Dual anti-HER2-targeted therapy in breast cancer (BC) significantly increased the rate of pathological complete response (pCR) compared to single blockade when added to chemotherapy. However, limited data exist on the long-term impact on survival of the additional increase in pCR. Neoadjuvant lapatinib and/or trastuzumab treatment optimisation (NCT00553358) is an international, randomised, open-label, phase III study investigating the addition of lapatinib to chemotherapy plus trastuzumab in HER2-positive early BC. Ten-year event-free survival (EFS), overall survival (OS) and safety were assessed on intention-to-treat population. The association between pCR and EFS or OS was investigated in landmark population. A total of 455 patients were randomised to receive lapatinib (154), trastuzumab (149) or the combination (152). Ten-year EFS estimates were 63% (95% confidence interval [CI], 54%–71%) in the lapatinib group, 64% (95% CI, 55%–72%) in the trastuzumab group and 67% (95% CI, 58%–74%) in the combination group. Ten-year OS rates were 76% (95% CI, 67%–83%), 75% (95% CI, 66%–82%) and 80% (95% CI, 73%–86%) in the lapatinib, trastuzumab and combination groups, respectively. Women who achieved a pCR had improved EFS (hazard ratio 0.48, 95% CI, 0.31–0.73) and OS (hazard ratio 0.37, 95% CI, 0.20–0.63) compared with those who did not. The numerical difference in survival according to pCR status was greater in women treated with the combination and those with hormone-receptor-negative tumours. There were no new or long-term safety concerns.
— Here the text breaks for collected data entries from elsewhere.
Lemma cbc_dec_enc E D iv Bs :
  (∀ b, is_block bs b → is_block bs (E b)) → (∀ b, is_block bs b → D (E b) = b) →
  is_block bs iv → Forall (is_block bs) Bs → cbc_dec D iv (cbc_enc E iv Bs) = Bs.
Proof.
  intros HE HD Hiv HB. revert iv Hiv. induction HB as [|b Bs Hb HB IH]; intros iv Hiv; simpl; [done|].
  assert (is_block bs (bxor b iv)) as Hx by (by apply bxor_block).
  rewrite HD by done. rewrite IH by (by apply HE). f_equal. apply bxor_cancel. destruct Hb, Hiv. lia.
Qed.
End Blocks.

Section Cipher.
Context {I : cipher_interface_t} {BC : BlockCipher I} (ctx : list Z) (Hctx : bc_ready ctx).
Notation bs := (block_size I).
Notation cipher := (Cipher I ctx).

Lemma cbc_encrypt_loop_spec fuel Bs pre opre o len offset iv prev x last ib :
  Forall (is_block bs) Bs → Bs ≠ [] → length opre = length pre → length o = length (concat Bs) →
  offset = Z.of_nat (length pre) → len = offset + Z.of_nat (length (concat Bs)) → len < 2 ^ 31 →
  (length Bs < fuel)%nat → chained iv (opre ++ o) last = prev ++ x → is_block bs prev → length ib = 16%nat →
  cbc_encrypt_loop fuel cipher bs iv (pre ++ concat Bs) len offset last ib (opre ++ o) =
    Ok (len, opre ++ concat (cbc_enc (bc_enc ctx) prev Bs)).
Proof.
  pose proof bc_size as Hbs. unfold CIPHER_MAX_BLOCK_SIZE in Hbs.
  revert Bs pre opre o offset prev x last ib.
  induction fuel as [|fuel IH]; intros Bs pre opre o offset prev x last ib HB Hne Hop Ho Hoff Hlen Hmax Hf Hch Hprev Hib; [lia|].
  destruct Bs as [|b Bs]; [done|]. apply Forall_cons in HB as [Hb HB]. simpl in Ho, Hf. rewrite length_app in Ho.
  pose proof Hb as [Hbl _]. pose proof Hprev as [Hpl _]. simpl in Hlen. rewrite length_app in Hlen.
  destruct (take_drop_Z o bs) as (o1 & o2 & -> & Ho1); [lia|]. rewrite length_app in Ho.
  cbn [cbc_encrypt_loop]. rewrite memcpy_Ok by (rewrite ?length_app; simpl; rewrite ?length_app; lia).
  rewrite result_bind_Ok, Hch. change (take (Z.to_nat 0) ib) with (@nil Z). cbn [app]. rewrite (drop_pre pre) by done.
  simpl concat. replace (Z.to_nat bs) with (length b) by lia. rewrite take_app_length.
  assert (is_block bs (bxor b prev)) as Hx by (by apply bxor_block).
  pose proof (xor_in_place_spec (S (length b)) [] [] b prev (drop (Z.to_nat (0 + bs)) ib) x 0 bs) as Hxor.
  simpl app in Hxor. rewrite Hxor by (simpl; lia). rewrite result_bind_Ok.
  unfold cipher_encrypt. simpl interface. simpl context. rewrite (drop_pre opre) by lia.
  rewrite bc_encrypt by done. rewrite result_bind_Ok. simpl negb. cbv iota. rewrite splice_pre by lia.
  destruct (bc_enc_block ctx (bxor b prev) Hctx Hx) as [Hfb Hfbb].
  rewrite u32_small by lia. destruct (Z.ltb_spec (offset + bs) len).
  - rewrite (app_assoc pre), (app_assoc opre).
    rewrite (IH Bs (pre ++ b) (opre ++ bc_enc ctx (bxor b prev)) o2 (offset + bs) (bc_enc ctx (bxor b prev)) o2);
      [|done| |rewrite ?length_app; lia..| | |].
    + simpl. by rewrite <- app_assoc.
    + intros ->. simpl in *. lia.
    + simpl. rewrite <- app_assoc. apply drop_pre. lia.
    + by split.
    + rewrite length_app, bxor_length, length_drop by lia. lia.
  - destruct Bs as [|b' Bs]; [|apply Forall_cons in HB as [[Hb' _] _]; simpl in *; rewrite length_app in *; lia].
    simpl in *. destruct o2; [|simpl in *; lia]. rewrite s32_small by lia. rewrite !app_nil_r. do 2 f_equal. lia.
Qed.

Lemma cbc_decrypt_loop_spec fuel Bs pre opre o len offset iv prev x last :
  Forall (is_block bs) Bs → Bs ≠ [] → length opre = length pre → length o = length (concat Bs) →
  offset = Z.of_nat (length pre) → len = offset + Z.of_nat (length (concat Bs)) → len < 2 ^ 31 →
  (length Bs < fuel)%nat → chained iv (pre ++ concat Bs) last = prev ++ x → is_block bs prev →
  cbc_decrypt_loop fuel cipher bs iv (pre ++ concat Bs) len offset last (opre ++ o) =
    Ok (len, opre ++ concat (cbc_dec (bc_dec ctx) prev Bs)).
Proof.
  pose proof bc_size as Hbs. unfold CIPHER_MAX_BLOCK_SIZE in Hbs. revert Bs pre opre o offset prev x last.
  induction fuel as [|fuel IH]; intros Bs pre opre o offset prev x last HB Hne Hop Ho Hoff Hlen Hmax Hf Hch Hprev; [lia|].
  destruct Bs as [|b Bs]; [done|]. apply Forall_cons in HB as [Hb HB]. simpl in Ho, Hf. rewrite length_app in Ho.
  pose proof Hb as [Hbl _]. pose proof Hprev as [Hpl _]. simpl in Hlen. rewrite length_app in Hlen.
  destruct (take_drop_Z o bs) as (o1 & o2 & -> & Ho1); [lia|]. rewrite length_app in Ho.
  cbn [cbc_decrypt_loop]. rewrite (drop_pre pre), (drop_pre opre) by lia. rewrite Hch. simpl concat.
  unfold cipher_decrypt. simpl interface. simpl context.
  rewrite bc_decrypt by done. rewrite result_bind_Ok. simpl negb. cbv iota.
  destruct (bc_dec_block ctx b Hctx Hb) as [Hfb Hfbb].
  pose proof (xor_in_place_spec (S (Z.to_nat bs)) [] [] (bc_dec ctx b) prev o2 x 0 bs) as Hxor.
  simpl app in Hxor. rewrite Hxor by (simpl; lia). rewrite result_bind_Ok, splice_pre by lia.
  assert (length (bxor (bc_dec ctx b) prev) = length b) as Hxl by (rewrite bxor_length; lia).
  rewrite u32_small by lia. destruct (Z.ltb_spec (offset + bs) len).
  - rewrite (app_assoc pre), (app_assoc opre).
    rewrite (IH Bs (pre ++ b) (opre ++ bxor (bc_dec ctx b) prev) o2 (offset + bs) b (concat Bs));
      [|done| |rewrite ?length_app; lia..| |done].
    + simpl. by rewrite <- app_assoc.
    + intros ->. simpl in *. lia.
    + simpl. rewrite <- app_assoc. apply drop_pre. lia.
  - destruct Bs as [|b' Bs]; [|apply Forall_cons in HB as [[Hb' _] _]; simpl in *; rewrite length_app in *; lia].
    simpl in *. destruct o2; [|simpl in *; lia]. rewrite s32_small by lia. rewrite !app_nil_r. do 2 f_equal. lia.
Qed.
Lemma streak_loop_Ok N d n k w tmp index j : length d = 32%nat → Z.of_nat (index + n * k) < N → (j + n <= length w)%nat → waypoints_ok N d w j →
  tmp = chain_at index d →
  ∃ w', streak_loop c n (Z.of_nat k) w tmp (Z.of_nat index) (Z.of_nat j) =
          Ok (w', chain_at (index + n * k) d, Z.of_nat (index + n * k), Z.of_nat (j + n)) ∧
        length w' = length w ∧ waypoints_ok N d w' (j + n).
Proof.
  intros Hd. revert w tmp index j. induction n as [|n IH]; intros w tmp index j HN Hn Hw ->.
  { exists w. by rewrite !Nat.add_0_r. }
  cbn [streak_loop]. rewrite inplace_loop_Ok by by apply chain_at_length.
  rewrite result_bind_Ok, aset_Ok, result_bind_Ok, !Nat2Z.id, <-chain_at_add by lia.
  replace (Z.of_nat index + Z.of_nat k) with (Z.of_nat (index + k)) by lia. rewrite (Nat.add_comm k index).
  replace (Z.of_nat j + 1) with (Z.of_nat (S j)) by lia.
  set (w1 := <[j := _]> w).
  destruct (IH w1 (chain_at (index + k) d) (index + k)%nat (S j)) as (w' & -> & Hw1 & Hw2); unfold w1; [lia|by rewrite length_insert; lia| |done|].
  - apply waypoints_set; cbn; rewrite ?Nat2Z.id; auto with lia.
  - exists w'. unfold w1 in Hw1. rewrite length_insert in Hw1. rewrite <-plus_n_Sm. cbn [Nat.mul]. by rewrite Nat.add_assoc.
Qed.

Lemma waypoints_ok_0 N d w : waypoints_ok N d w 0.
Proof. by unfold waypoints_ok. Qed.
Patients with HER2-positive BC showed a durable survival benefit of neoadjuvant anti-HER2, irrespective of treatment arm. Patients who achieve pCR have significantly better outcomes than patients without pCR. •Neoadjuvant lapatinib and/or trastuzumab treatment optimisation is the longest-lasting neoadjuvant study in human epidermal growth factor receptor-2 (HER2)-positive breast cancer.•Patients with pathological complete response (pCR) show better survival than those without pCR.•This gain is especially seen in hormone-receptor-negative or dual anti-HER2 subgroups.•pCR benefit is durable as hazard risk is low (er) even after 5–10 years from surgery.